■ TASK PROMPT: Give the total number of lines in the data below that include "left", and nothing else.

::: SUPPLIED MATERIAL :::

(** X6.  The proxyReq hook writes Origin, Referer and User-Agent only:
    every other header of the request sent upstream is as http-proxy
    prepared it.  On a request without a stashed target origin the hook
    changes nothing, and running it twice is the same as running it
    once. *)
Theorem proxyReq_hook_frame (p : gmap string string) (req : Req.t) :
  (∀ k, k ∉ normalised_headers -> on_proxyReq p req !! k = p !! k)
  ∧ (resolution_base req = None -> on_proxyReq p req = p)
  ∧ on_proxyReq (on_proxyReq p req) req = on_proxyReq p req.
Proof.
  split; [apply on_proxyReq_other |]. unfold resolution_base, on_proxyReq.
  destruct (Req._targetOrigin req) as [o|]; [| done].
  destruct (Js.truthy o); [| done]. split; [done |]. cbv zeta.
  destruct (Req.headers req !! "user-agent") as [ua|]; [destruct (Js.truthy ua) |];
    apply map_eq; intros k.
  all: destruct (decide (k = "user-agent")) as [E1|];
    destruct (decide (k = "referer")) as [E2|];
    destruct (decide (k = "origin")) as [E3|]; by simplify_map_eq.
Qed.

(** ** The route and the upgrade listener *)


(** X8.  With the allowlist as shipped ([null]) no host is refused: the
    /proxy route answers by itself only with 400, and only when no target
    resolves; the upgrade listener destroys the socket only then. *)
Theorem shipped_allowlist_open (api : UrlApi) (ex : ExpressApi)
    (req : Req.t) (res : Res.t) :
  (∀ hostname, allowedHost None hostname = true)
  ∧ (∀ r, proxy_route None req res = Responded r ->
          Res.statusCode r = 400
          ∧ parseTargetFromReq (Req.url req) "http://proxy.local" = Return None)
  ∧ (on_upgrade None req = SocketDestroyed ->
     parseTargetFromReq (Req.url req) "http://proxy.local" = Return None).
Proof.
  split; [done |]. unfold proxy_route, on_upgrade, allowedHost.
  destruct (parseTargetFromReq _ _) as [[t|]|]; cbn [negb]; split; try done.
  intros r [= <-]. split; [apply statusCode_send | done].
Qed.

(** ** Cookies over a whole exchange *)

Section Cookies.
Context `{UrlApi} `{ExpressApi}.
Variable setupOutgoing : Req.t -> string -> gmap string string.
Variable setRedirectHostRewrite : Req.t -> string -> Z -> string -> option string.
Variable upstream : Outgoing -> upstream_outcome.

Lemma on_proxyRes_set_cookie (h : gmap string header_value) (req : Req.t) :
  match h !! "set-cookie" with
  | Some (HArr l) =>
      ∃ h', on_proxyRes h req = Return h'
            ∧ h' !! "set-cookie"
              = Some (HArr (map (rewrite_cookie (Req.headers req !! "host")) l))
  | Some (HStr s) => True
  | None => ∃ h', on_proxyRes h req = Return h' ∧ h' !! "set-cookie" = None
  end.
Proof.
  unfold on_proxyRes. cbv zeta.
  rewrite rewrite_location_other, !lookup_delete_ne by done.
  destruct (h !! "set-cookie") as [[s|l]|] eqn:Hc; [done | |].
  - eexists. split; [done |]. by rewrite lookup_insert_eq.
  - eexists. split; [done |]. by rewrite rewrite_location_other, !lookup_delete_ne.
Qed.

Lemma proxy_web_set_cookie (req : Req.t) (res : Res.t) (target : string)
    (autoRewrite : bool) (proxyRes : ProxyRes.t) (h : gmap string header_value) :
  Res.headersSent res = false ->
  upstream (outgoing setupOutgoing req target) = Responds proxyRes ->
  on_proxyRes (ProxyRes.headers proxyRes) req = Return h ->
  ∃ r, proxy_web setupOutgoing setRedirectHostRewrite upstream req res target autoRewrite
       = Return r
       ∧ Res.headers r !! "set-cookie"
         = (h ∪ Res.headers res) !! "set-cookie".
Proof.
  intros Hs Hup Hh. unfold proxy_web. rewrite Hup, Hh. eexists. split; [done |].
  unfold relay. rewrite Hs, headers_end. cbn [Res.headers].
  destruct (h !! "location") as [loc|]; [| done].
  destruct (autoRewrite && truthy_value loc); [| done].
  destruct (setRedirectHostRewrite _ _ _ _); [| done].
  rewrite !lookup_union. by rewrite lookup_insert_ne.
Qed.

End Cookies.

(** X9.  Over a whole exchange whose upstream answers: when the upstream
    sends Set-Cookie lines, the client's Set-Cookie header holds exactly
    those lines after the rewrite, in order, and the route's own
    last_target cookie is replaced by them; when the upstream sends none,
    the client's Set-Cookie header is the one the route left, with the
    last_target cookie. *)
Theorem upstream_cookies_replace_own (api : UrlApi) (ex : ExpressApi)
    (allow : option (list string))
    (setupOutgoing : Req.t -> string -> gmap string string)
    (redirect : Req.t -> string -> Z -> string -> option string)
    (upstream : Outgoing -> upstream_outcome)
    (req : Req.t) (res : Res.t) (t : URL) (proxyRes : ProxyRes.t) :
  Res.headersSent res = false ->
  parseTargetFromReq (Req.url req) "http://proxy.local" = Return (Some t) ->
  allowedHost allow (hostname t) = true ->
  (∀ out, upstream out = Responds proxyRes) ->
  (∀ l, ProxyRes.headers proxyRes !! "set-cookie" = Some (HArr l) ->
        ∃ r, exchange allow setupOutgoing redirect upstream req res = Return r
             ∧ Res.headers r !! "set-cookie"
               = Some (HArr (map (rewrite_cookie (Req.headers req !! "host")) l)))
  ∧ (ProxyRes.headers proxyRes !! "set-cookie" = None ->
     ∃ r, exchange allow setupOutgoing redirect upstream req res = Return r
          ∧ Res.headers r !! "set-cookie"
            = Res.headers (Res.cookie "last_target" (origin t) last_target_options res)
                !! "set-cookie"
          ∧ has_cookie r (cookie_serialize "last_target" (origin t) last_target_options)).
Proof.
  intros Hs Hp Ha Hup. unfold exchange, proxy_route. rewrite Hp, Ha. cbn [negb].
  set (req1 := {| Req.url := _ |}).
  set (res1 := Res.cookie _ _ _ res).
  pose proof (on_proxyRes_set_cookie (ProxyRes.headers proxyRes) req1) as Hc.
  split.
  - intros l Hl. rewrite Hl in Hc. destruct Hc as (h & Hh & Hhc).
    destruct (proxy_web_set_cookie setupOutgoing redirect upstream req1 res1
                (origin t) true proxyRes h Hs (Hup _) Hh) as (r & Hr & Hrc).
    exists r. split; [done |]. rewrite Hrc. by apply lookup_union_Some_l.
  - intros Hn. rewrite Hn in Hc. destruct Hc as (h & Hh & Hhc).
    destruct (proxy_web_set_cookie setupOutgoing redirect upstream req1 res1
                (origin t) true proxyRes h Hs (Hup _) Hh) as (r & Hr & Hrc).
    exists r. split; [done |].
    assert (Res.headers r !! "set-cookie" = Res.headers res1 !! "set-cookie") as E.
    { rewrite Hrc, lookup_union, Hhc. by destruct (Res.headers res1 !! "set-cookie"). }
    split; [done |]. unfold has_cookie. rewrite E.
    apply (has_cookie_append _ res).
Qed.

Lemma upstream_cookies_replace_own_witness :
  let proxyRes := {| ProxyRes.statusCode := 200;
                     ProxyRes.headers := {[ "set-cookie" := HArr ["sid=1; Domain=up.example"] ]};
                     ProxyRes.body := "ok" |} in
  let req := demo_req "/?url=https://up.example/a" in
  ∃ r, @exchange Whatwg.api Whatwg.express None (fun _ _ => ∅) (fun _ _ _ _ => None)
         (fun _ => Responds proxyRes) req demo_res = Return r
       ∧ Res.headers r !! "set-cookie"
         = Some (HArr (map (rewrite_cookie (Req.headers req !! "host"))
                         ["sid=1; Domain=up.example"])).
Proof.
  cbv zeta.
  refine (proj1 (upstream_cookies_replace_own Whatwg.api Whatwg.express None
            (fun _ _ => ∅) (fun _ _ _ _ => None) (fun _ => Responds _)
            (demo_req "/?url=https://up.example/a") demo_res
            {| Whatwg.scheme := "https"; Whatwg.host := Some "up.example";
               Whatwg.port := None; Whatwg.path := Whatwg.Segments ["a"];
               Whatwg.query := None; Whatwg.fragment := None |} _
            eq_refl ltac:(run) eq_refl (fun _ => eq_refl))
            ["sid=1; Domain=up.example"] ltac:(run)).
Defined.

(** ** The /go routes *)

Lemma split_cons (s : string) : ∃ x r, JsArray.split s = x :: r.
Proof.
  destruct s as [|c s]; [by eexists _, _ |]. cbn [JsArray.split].
  destruct (ascii_dec c ","); [by eexists _, _ |].
  destruct (JsArray.split s); by eexists _, _.
Qed.











Lemma strip_prefix_app (p s : string) : strip_prefix p (p +:+ s) = Some s.
Proof.
  induction p as [|c p IH]; [done |]. rewrite app_cons. cbn [strip_prefix].
  by destruct (ascii_dec c c).
Qed.

(** X10.  The /go route of index.js never throws and answers with one of
    two redirects.  Without a usable [u] (absent, empty, or refused by the
    URL constructor), or with a recent_targets cookie that is no string,
    it redirects to [/] and leaves the response as it was, without a
    cookie of its own.  Otherwise it sets the recent_targets cookie, for
    thirty days, and redirects to the /proxy route with a [url] parameter
    that decodes to the serialised URL. *)
Theorem go_route_outcomes (api : UrlApi) (ex : ExpressApi)
    (u : option query_value) (recent : option cookie_value) (res : Res.t) :
  (go_target u = None ∨ recent = Some CJson ->
   go_route u recent res = GoRedirect "/" res)
  ∧ (∀ abs cur, go_target u = Some abs -> current_targets recent = Some cur ->
       ∃ address v,
         go_route u recent res
         = GoRedirect address (Res.cookie "recent_targets" v recent_targets_options res)
         ∧ extract_url_param address = Some (href abs)
         ∧ has_cookie (Res.cookie "recent_targets" v recent_targets_options res)
             (cookie_serialize "recent_targets" v
                {| httpOnly := false; sameSite := "Lax";
                   maxAge := 30 * (24 * 60 * 60 * 1000) |})).
Proof.
  unfold go_target, go_route. split.
  - destruct u as [q|]; [| done]. destruct (query_truthy q); cbn [negb]; [| done].
    destruct (URL_new (query_text q) None) as [abs|]; [| done].
    intros [Hn | ->]; done.
  - intros abs cur Hu Hc. destruct u as [q|]; [| done].
    destruct (query_truthy q); cbn [negb]; [| done].
    rewrite Hu, Hc. cbv zeta. eexists _, _. split; [reflexivity |].
    split; [apply decode_encode | apply has_cookie_append].
Qed.



(** X12.  The /go route of the simpler variant checks nothing but that
    [u] is there: every non-empty text, a URL or not, is stored as the
    first of the recent targets unless already listed, and the client is
    redirected to the /proxy route with a [target] parameter that decodes
    to that very text.  A recent_targets cookie that is no string makes
    the handler throw, where the route of index.js redirects to [/]. *)
Theorem simple_go_route_unchecked (api : UrlApi) (ex : ExpressApi)
    (s : string) (recent : option cookie_value) (res : Res.t) :
  s ≠ "" ->
  match current_targets recent with
  | Some cur =>
      ∃ address kept,
        simple_go_route (Some (QStr s)) recent res
        = GoRedirect address
            (Res.cookie "recent_targets" (JsArray.join kept) recent_targets_options res)
        ∧ extract_target_param address = Some s
        ∧ (s ∉ cur -> ∃ r, kept = s :: r)
        ∧ (s ∈ cur -> kept = take 8 cur)
  | None =>
      simple_go_route (Some (QStr s)) recent res = GoThrew
      ∧ go_route (Some (QStr s)) recent res = GoRedirect "/" res
  end.
Proof.
  intros Hs%truthy_true. unfold simple_go_route, go_route. cbn [query_truthy query_text].
  rewrite Hs. cbn [negb].
  destruct (current_targets recent) as [cur|]; [| by destruct (URL_new s None)].
  cbv zeta. eexists _, _. split; [reflexivity |].
  split; [unfold extract_target_param; by rewrite strip_prefix_app, decode_encode |].
  unfold next_targets, JsArray.includes. case_bool_decide; cbn [negb take].
  - split; [done | by intros _].
  - split; [by eexists | done].
Qed.

Lemma simple_go_route_unchecked_witness :
  ∃ address kept,
    @simple_go_route Whatwg.express (Some (QStr "not a url")) None demo_res
    = GoRedirect address
        (@Res.cookie Whatwg.express "recent_targets" (JsArray.join kept)
           recent_targets_options demo_res)
    ∧ extract_target_param address = Some "not a url"
    ∧ ("not a url" ∉ [] -> ∃ r, kept = "not a url" :: r)
    ∧ ("not a url" ∈ [] -> kept = take 8 []).
Proof.
  exact (simple_go_route_unchecked Whatwg.api Whatwg.express "not a url" None demo_res
           ltac:(discriminate)).
Defined.

(** ** The simpler variant *)

(** X13.  The proxyRes hook of the simpler variant strips nothing: every
    upstream header but Location is left as it is, Set-Cookie included.
    A non-empty Set-Cookie is also written to the client response, whose
    other headers, status and body stay.  A non-empty Location that is an
    absolute URL is replaced by a URL on the proxy's own origin whose
    [target] parameter decodes to the serialised URL; any other Location
    is left as it is. *)
Theorem simple_proxyRes_hook (api : UrlApi) (h : gmap string header_value)
    (req : Req.t) (res : Res.t) :
  let h' := (Simple.on_proxyRes h req res).1 in
  let res' := (Simple.on_proxyRes h req res).2 in
  let selfOrigin := (if Js.truthy (Req.protocol req) then Req.protocol req else "https")
                    +:+ "://" +:+ Js.template (Req.headers req !! "host") in
  (∀ k, k ≠ "location" -> h' !! k = h !! k)
  ∧ (∀ v locUrl, h !! "location" = Some v -> truthy_value v = true ->
       URL_new (to_string v) None = Some locUrl ->
       ∃ enc, h' !! "location" = Some (HStr (selfOrigin +:+ "/proxy?target=" +:+ enc))
              ∧ Js.decodeURIComponent enc = Some (href locUrl))
  ∧ (∀ v, h !! "location" = Some v ->
       truthy_value v = false ∨ URL_new (to_string v) None = None ->
       h' !! "location" = Some v)
  ∧ (∀ c, h !! "set-cookie" = Some c -> truthy_value c = true ->
       Res.headers res' !! "set-cookie" = Some c)
  ∧ (∀ k, k ≠ "set-cookie" -> Res.headers res' !! k = Res.headers res !! k)
  ∧ Res.statusCode res' = Res.statusCode res
  ∧ Res.body res' = Res.body res.
Proof.
  cbv zeta. unfold Simple.on_proxyRes. cbn [fst snd].
  split; [| split; [| split; [| split; [| split] ] ] ].
  - intros k Hk. destruct (h !! "location") as [v|]; [| done].
    destruct (truthy_value v); [| done].
    destruct (URL_new _ _); [| done]. by rewrite lookup_insert_ne.
  - intros v locUrl -> -> ->. eexists. rewrite lookup_insert_eq.
    split; [by rewrite !append_assoc | apply decode_encode].
  - intros v Hv Hor. rewrite Hv.
    destruct (truthy_value v); [| done]. destruct Hor as [? | ->]; done.
  - intros c -> ->. cbn. by rewrite lookup_insert_eq.
  - intros k Hk. destruct (h !! "set-cookie") as [c|]; [| done].
    destruct (truthy_value c); [| done]. cbn. by rewrite lookup_insert_ne.
  - destruct (h !! "set-cookie") as [c|]; [| done]. by destruct (truthy_value c).
Qed.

:::

■ TASK RESPONSE: 3